*WORK ITEM*.
Among the entries below, one line contains "n, bm_peers a2" and another contains "let b2 := process_leave". Transcribe those two lines and every line between them, exactly.
--- SOURCE MATERIAL Enclosed Below ---
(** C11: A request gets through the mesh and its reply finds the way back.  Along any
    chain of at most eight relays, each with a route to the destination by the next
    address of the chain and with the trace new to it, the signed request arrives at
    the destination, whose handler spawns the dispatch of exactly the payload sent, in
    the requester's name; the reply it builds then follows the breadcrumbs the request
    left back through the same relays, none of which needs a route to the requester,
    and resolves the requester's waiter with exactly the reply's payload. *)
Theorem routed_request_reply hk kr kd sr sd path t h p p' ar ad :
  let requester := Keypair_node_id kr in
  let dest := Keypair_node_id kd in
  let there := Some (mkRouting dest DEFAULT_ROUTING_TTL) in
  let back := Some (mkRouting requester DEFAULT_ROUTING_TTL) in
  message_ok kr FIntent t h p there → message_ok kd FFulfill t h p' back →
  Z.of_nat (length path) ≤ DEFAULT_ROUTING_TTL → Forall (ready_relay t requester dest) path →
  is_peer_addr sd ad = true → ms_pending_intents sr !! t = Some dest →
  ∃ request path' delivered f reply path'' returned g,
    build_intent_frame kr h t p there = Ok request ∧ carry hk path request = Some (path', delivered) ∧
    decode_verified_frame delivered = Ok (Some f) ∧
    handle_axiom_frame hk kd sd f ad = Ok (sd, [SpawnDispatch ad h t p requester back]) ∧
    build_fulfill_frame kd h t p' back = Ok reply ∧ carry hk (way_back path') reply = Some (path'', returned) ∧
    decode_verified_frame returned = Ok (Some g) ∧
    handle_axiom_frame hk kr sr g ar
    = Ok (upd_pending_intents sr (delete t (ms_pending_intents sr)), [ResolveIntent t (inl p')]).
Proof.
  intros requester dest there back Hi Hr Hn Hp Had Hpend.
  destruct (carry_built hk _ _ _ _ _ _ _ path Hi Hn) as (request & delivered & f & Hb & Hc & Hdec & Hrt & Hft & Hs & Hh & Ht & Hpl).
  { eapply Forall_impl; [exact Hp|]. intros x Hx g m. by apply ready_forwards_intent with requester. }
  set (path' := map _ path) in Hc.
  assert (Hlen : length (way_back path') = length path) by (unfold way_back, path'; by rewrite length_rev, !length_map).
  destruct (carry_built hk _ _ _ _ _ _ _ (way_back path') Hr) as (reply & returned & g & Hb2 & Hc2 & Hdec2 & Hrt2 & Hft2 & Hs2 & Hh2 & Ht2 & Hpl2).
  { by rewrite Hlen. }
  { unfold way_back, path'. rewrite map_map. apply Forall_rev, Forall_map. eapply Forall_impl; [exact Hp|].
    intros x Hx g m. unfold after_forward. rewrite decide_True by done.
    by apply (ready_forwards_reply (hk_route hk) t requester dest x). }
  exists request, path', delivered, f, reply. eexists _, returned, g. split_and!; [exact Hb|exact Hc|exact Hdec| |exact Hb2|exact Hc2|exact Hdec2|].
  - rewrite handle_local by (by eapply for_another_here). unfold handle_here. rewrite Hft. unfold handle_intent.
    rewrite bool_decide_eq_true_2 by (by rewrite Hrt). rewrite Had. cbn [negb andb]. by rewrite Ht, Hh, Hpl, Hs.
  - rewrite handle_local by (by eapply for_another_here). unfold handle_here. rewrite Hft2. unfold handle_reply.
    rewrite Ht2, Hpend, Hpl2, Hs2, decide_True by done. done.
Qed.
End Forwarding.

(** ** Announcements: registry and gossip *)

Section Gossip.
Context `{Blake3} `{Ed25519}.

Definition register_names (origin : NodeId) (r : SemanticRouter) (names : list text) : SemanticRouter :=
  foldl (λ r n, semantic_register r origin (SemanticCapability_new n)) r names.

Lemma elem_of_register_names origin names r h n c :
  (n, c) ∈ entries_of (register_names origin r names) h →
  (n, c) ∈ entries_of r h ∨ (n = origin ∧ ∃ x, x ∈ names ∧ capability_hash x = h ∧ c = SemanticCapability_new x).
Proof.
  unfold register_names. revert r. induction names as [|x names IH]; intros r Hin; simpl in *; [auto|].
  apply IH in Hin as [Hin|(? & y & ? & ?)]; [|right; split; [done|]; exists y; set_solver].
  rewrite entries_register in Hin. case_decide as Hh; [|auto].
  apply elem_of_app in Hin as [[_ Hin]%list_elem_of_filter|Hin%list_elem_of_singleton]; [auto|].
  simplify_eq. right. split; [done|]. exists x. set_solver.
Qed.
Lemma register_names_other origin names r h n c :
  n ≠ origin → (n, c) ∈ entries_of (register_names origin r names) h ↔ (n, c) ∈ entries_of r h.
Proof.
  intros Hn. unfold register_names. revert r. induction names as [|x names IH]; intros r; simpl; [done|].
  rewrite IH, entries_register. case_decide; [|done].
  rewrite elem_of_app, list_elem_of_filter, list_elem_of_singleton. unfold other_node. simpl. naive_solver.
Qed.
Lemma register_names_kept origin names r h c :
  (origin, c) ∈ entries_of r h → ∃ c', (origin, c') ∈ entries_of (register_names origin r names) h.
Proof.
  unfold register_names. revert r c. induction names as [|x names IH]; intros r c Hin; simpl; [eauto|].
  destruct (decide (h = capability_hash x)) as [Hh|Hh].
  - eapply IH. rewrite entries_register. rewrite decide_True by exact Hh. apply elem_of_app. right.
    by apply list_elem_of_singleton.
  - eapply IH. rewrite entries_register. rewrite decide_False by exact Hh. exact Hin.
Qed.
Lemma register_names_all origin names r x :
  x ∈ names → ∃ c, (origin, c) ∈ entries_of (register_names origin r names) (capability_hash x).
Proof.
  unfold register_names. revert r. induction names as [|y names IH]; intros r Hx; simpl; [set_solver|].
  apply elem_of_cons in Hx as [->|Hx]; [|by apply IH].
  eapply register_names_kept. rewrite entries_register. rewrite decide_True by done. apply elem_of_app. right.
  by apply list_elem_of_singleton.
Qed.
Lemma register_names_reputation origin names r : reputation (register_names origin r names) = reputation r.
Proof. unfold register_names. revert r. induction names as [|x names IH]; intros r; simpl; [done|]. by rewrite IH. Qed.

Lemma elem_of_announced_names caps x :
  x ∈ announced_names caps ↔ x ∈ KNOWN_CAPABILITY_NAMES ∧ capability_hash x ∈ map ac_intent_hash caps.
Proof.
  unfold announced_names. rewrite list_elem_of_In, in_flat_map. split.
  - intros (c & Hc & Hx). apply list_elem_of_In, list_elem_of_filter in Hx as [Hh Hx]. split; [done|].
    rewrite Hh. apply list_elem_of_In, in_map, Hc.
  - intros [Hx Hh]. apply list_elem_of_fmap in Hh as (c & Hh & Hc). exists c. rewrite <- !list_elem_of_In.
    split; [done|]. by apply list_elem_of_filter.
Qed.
--- End of Enclosed SOURCE MATERIAL ---
--- SOURCE MATERIAL Enclosed Below ---
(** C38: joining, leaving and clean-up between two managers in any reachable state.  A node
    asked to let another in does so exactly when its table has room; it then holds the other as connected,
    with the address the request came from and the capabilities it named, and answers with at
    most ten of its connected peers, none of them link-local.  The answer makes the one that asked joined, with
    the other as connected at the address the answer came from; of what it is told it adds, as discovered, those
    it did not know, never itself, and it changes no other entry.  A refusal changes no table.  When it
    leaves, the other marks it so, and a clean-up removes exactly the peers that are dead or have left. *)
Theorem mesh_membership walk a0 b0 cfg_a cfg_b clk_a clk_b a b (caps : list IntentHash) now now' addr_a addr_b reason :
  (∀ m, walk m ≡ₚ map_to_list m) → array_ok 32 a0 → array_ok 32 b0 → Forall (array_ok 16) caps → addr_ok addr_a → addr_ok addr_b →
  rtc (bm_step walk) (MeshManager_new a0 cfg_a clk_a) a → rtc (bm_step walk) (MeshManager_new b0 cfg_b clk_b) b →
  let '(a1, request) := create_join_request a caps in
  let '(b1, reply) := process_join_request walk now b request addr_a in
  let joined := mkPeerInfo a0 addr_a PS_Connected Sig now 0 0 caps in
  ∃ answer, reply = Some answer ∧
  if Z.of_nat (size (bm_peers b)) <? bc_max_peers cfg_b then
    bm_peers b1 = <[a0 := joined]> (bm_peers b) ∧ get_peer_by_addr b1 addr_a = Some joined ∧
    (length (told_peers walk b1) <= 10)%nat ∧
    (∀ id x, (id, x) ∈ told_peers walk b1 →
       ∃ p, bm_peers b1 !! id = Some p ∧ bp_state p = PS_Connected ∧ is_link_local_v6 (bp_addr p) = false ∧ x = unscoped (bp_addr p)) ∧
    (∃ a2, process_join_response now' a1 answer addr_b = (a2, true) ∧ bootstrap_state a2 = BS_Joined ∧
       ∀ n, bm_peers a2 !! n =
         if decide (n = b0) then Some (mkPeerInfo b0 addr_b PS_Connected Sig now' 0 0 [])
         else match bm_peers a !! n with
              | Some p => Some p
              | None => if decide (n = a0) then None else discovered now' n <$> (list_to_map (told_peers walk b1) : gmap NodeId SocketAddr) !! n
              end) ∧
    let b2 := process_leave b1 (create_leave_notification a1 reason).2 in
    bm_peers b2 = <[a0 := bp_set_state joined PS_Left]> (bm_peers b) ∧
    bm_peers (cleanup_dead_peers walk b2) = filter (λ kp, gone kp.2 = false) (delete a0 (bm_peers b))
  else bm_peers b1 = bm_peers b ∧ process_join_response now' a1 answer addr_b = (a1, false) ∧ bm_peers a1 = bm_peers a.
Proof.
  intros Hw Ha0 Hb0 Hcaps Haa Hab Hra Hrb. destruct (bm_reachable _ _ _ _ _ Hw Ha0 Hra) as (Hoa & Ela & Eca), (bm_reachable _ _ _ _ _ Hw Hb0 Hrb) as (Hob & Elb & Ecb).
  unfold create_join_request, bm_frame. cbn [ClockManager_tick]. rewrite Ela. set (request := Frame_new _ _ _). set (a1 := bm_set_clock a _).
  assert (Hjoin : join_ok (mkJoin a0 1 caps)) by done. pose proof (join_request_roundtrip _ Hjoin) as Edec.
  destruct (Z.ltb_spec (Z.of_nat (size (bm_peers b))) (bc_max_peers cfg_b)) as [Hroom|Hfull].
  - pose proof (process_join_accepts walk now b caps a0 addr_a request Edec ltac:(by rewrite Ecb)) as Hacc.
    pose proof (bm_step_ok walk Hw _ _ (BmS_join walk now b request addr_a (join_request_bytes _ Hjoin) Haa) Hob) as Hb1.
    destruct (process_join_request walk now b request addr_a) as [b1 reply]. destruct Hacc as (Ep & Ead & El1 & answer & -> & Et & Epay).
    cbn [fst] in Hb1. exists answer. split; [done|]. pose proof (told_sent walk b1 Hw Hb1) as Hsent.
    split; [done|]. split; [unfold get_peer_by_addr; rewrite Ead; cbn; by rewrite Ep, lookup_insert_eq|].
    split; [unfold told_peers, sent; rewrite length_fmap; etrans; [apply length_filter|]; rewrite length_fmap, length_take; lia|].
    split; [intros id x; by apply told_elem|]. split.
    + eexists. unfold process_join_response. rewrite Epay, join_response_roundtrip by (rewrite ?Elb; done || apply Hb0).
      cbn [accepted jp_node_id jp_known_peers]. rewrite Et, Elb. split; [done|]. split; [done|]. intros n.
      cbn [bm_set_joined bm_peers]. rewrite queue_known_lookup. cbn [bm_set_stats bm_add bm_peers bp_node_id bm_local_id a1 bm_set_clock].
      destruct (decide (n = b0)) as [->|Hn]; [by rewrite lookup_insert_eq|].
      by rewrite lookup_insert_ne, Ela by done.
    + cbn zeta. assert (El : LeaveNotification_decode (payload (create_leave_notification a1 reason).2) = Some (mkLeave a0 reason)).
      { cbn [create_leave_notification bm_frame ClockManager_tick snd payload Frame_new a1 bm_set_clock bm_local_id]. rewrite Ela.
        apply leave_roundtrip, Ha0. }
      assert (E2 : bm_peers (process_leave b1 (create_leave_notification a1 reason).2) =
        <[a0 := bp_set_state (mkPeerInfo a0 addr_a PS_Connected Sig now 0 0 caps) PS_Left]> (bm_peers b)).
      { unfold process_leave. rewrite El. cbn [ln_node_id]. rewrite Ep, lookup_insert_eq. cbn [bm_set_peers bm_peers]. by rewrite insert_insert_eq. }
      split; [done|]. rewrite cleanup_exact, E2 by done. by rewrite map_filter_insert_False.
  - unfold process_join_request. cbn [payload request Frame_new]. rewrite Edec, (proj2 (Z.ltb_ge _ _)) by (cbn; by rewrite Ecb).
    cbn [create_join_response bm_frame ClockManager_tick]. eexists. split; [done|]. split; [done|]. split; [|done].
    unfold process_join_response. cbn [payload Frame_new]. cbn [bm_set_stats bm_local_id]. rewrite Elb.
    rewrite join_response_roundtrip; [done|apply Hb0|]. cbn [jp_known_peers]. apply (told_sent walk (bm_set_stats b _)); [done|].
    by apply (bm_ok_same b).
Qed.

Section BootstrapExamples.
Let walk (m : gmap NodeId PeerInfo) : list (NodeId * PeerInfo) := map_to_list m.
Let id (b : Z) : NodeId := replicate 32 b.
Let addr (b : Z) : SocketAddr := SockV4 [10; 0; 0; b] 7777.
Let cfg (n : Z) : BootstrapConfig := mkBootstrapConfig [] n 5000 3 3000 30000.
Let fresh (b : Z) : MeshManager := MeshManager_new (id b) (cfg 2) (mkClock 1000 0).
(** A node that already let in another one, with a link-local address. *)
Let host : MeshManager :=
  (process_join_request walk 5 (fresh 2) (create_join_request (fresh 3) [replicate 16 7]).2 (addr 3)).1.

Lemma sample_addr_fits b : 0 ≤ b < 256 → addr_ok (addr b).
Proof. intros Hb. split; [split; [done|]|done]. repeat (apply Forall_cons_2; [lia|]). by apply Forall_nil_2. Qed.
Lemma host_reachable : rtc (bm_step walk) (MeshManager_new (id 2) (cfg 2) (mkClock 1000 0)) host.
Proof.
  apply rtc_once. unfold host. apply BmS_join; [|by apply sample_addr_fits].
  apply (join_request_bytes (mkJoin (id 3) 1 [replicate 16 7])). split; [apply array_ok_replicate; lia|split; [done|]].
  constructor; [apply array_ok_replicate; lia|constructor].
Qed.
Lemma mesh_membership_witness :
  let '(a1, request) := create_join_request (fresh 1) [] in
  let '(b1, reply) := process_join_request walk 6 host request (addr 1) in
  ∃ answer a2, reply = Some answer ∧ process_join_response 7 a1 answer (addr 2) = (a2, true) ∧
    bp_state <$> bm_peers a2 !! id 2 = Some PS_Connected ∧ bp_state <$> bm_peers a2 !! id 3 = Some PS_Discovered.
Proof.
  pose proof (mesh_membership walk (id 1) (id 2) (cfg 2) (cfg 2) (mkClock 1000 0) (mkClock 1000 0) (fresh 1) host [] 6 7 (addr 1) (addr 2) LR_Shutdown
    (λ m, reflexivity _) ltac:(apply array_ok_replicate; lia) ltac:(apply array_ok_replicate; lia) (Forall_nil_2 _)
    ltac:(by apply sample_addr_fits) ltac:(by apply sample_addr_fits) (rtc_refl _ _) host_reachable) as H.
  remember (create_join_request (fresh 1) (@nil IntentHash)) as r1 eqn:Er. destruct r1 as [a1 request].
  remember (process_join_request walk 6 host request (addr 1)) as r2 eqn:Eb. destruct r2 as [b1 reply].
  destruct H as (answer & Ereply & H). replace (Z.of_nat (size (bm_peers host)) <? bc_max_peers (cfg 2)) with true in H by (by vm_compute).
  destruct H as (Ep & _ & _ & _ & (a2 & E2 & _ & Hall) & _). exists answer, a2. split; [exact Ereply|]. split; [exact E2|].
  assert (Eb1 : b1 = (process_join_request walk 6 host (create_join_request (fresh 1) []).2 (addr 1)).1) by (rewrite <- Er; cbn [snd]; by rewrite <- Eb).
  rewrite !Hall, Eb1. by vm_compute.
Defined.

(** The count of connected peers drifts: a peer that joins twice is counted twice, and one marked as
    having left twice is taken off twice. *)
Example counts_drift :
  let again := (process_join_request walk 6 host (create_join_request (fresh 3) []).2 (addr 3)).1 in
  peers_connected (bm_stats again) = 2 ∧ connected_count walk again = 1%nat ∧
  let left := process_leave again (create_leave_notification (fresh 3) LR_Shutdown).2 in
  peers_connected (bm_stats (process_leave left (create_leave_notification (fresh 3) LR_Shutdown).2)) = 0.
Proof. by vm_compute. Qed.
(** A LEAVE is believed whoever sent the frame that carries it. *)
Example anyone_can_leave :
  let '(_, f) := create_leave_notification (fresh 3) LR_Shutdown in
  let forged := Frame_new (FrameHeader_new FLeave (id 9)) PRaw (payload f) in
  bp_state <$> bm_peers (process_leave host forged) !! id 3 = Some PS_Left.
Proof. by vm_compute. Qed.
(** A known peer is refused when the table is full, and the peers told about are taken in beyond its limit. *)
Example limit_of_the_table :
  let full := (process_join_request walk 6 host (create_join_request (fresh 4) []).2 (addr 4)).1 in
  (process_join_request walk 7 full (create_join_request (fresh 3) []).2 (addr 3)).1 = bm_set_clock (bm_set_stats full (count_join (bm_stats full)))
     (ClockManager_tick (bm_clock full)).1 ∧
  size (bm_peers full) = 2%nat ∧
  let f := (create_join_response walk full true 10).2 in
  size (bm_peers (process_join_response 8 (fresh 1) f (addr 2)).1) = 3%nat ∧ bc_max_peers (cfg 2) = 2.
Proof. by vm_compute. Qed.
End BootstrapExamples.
--- End of Enclosed SOURCE MATERIAL ---
*SOLVED PROBLEM*.
       ∀ n, bm_peers a2 !! n =
         if decide (n = b0) then Some (mkPeerInfo b0 addr_b PS_Connected Sig now' 0 0 [])
         else match bm_peers a !! n with
              | Some p => Some p
              | None => if decide (n = a0) then None else discovered now' n <$> (list_to_map (told_peers walk b1) : gmap NodeId SocketAddr) !! n
              end) ∧
    let b2 := process_leave b1 (create_leave_notification a1 reason).2 in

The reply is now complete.